(** A change that is served after the deadline: the tracker keeps 100 Mbps, the class has 88 Mbps. *)
Lemma unanswered_change_diverges :
  let '(t', errors, ok, e') := live_example_result [Deadline_after 1] in
  reports_timeout errors /\ ok = false
  /\ (fun s => site_rate s Download) <$> tr_sites t' !! str "Tower" = Some 100
  /\ map (fun a => rates (L := list argv) (live (env_host e')) (address a).1 (address a).2)
       (site_classes stormguard_example_config stormguard_example_site Download stormguard_example_queue 88)
     = map (fun a => Some (limited_rates ca_new_rate a))
         (site_classes stormguard_example_config stormguard_example_site Download stormguard_example_queue 88).
Proof. by vm_compute. Qed.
============================================================
* _What is being asked_
Could you copy exactly the line containing "(limited_rates ca_new_rate a))" and each line after it through the end of the records, and nothing else?

* _Task response_
     = map (fun a => Some (limited_rates ca_new_rate a))
         (site_classes stormguard_example_config stormguard_example_site Download stormguard_example_queue 88).
Proof. by vm_compute. Qed.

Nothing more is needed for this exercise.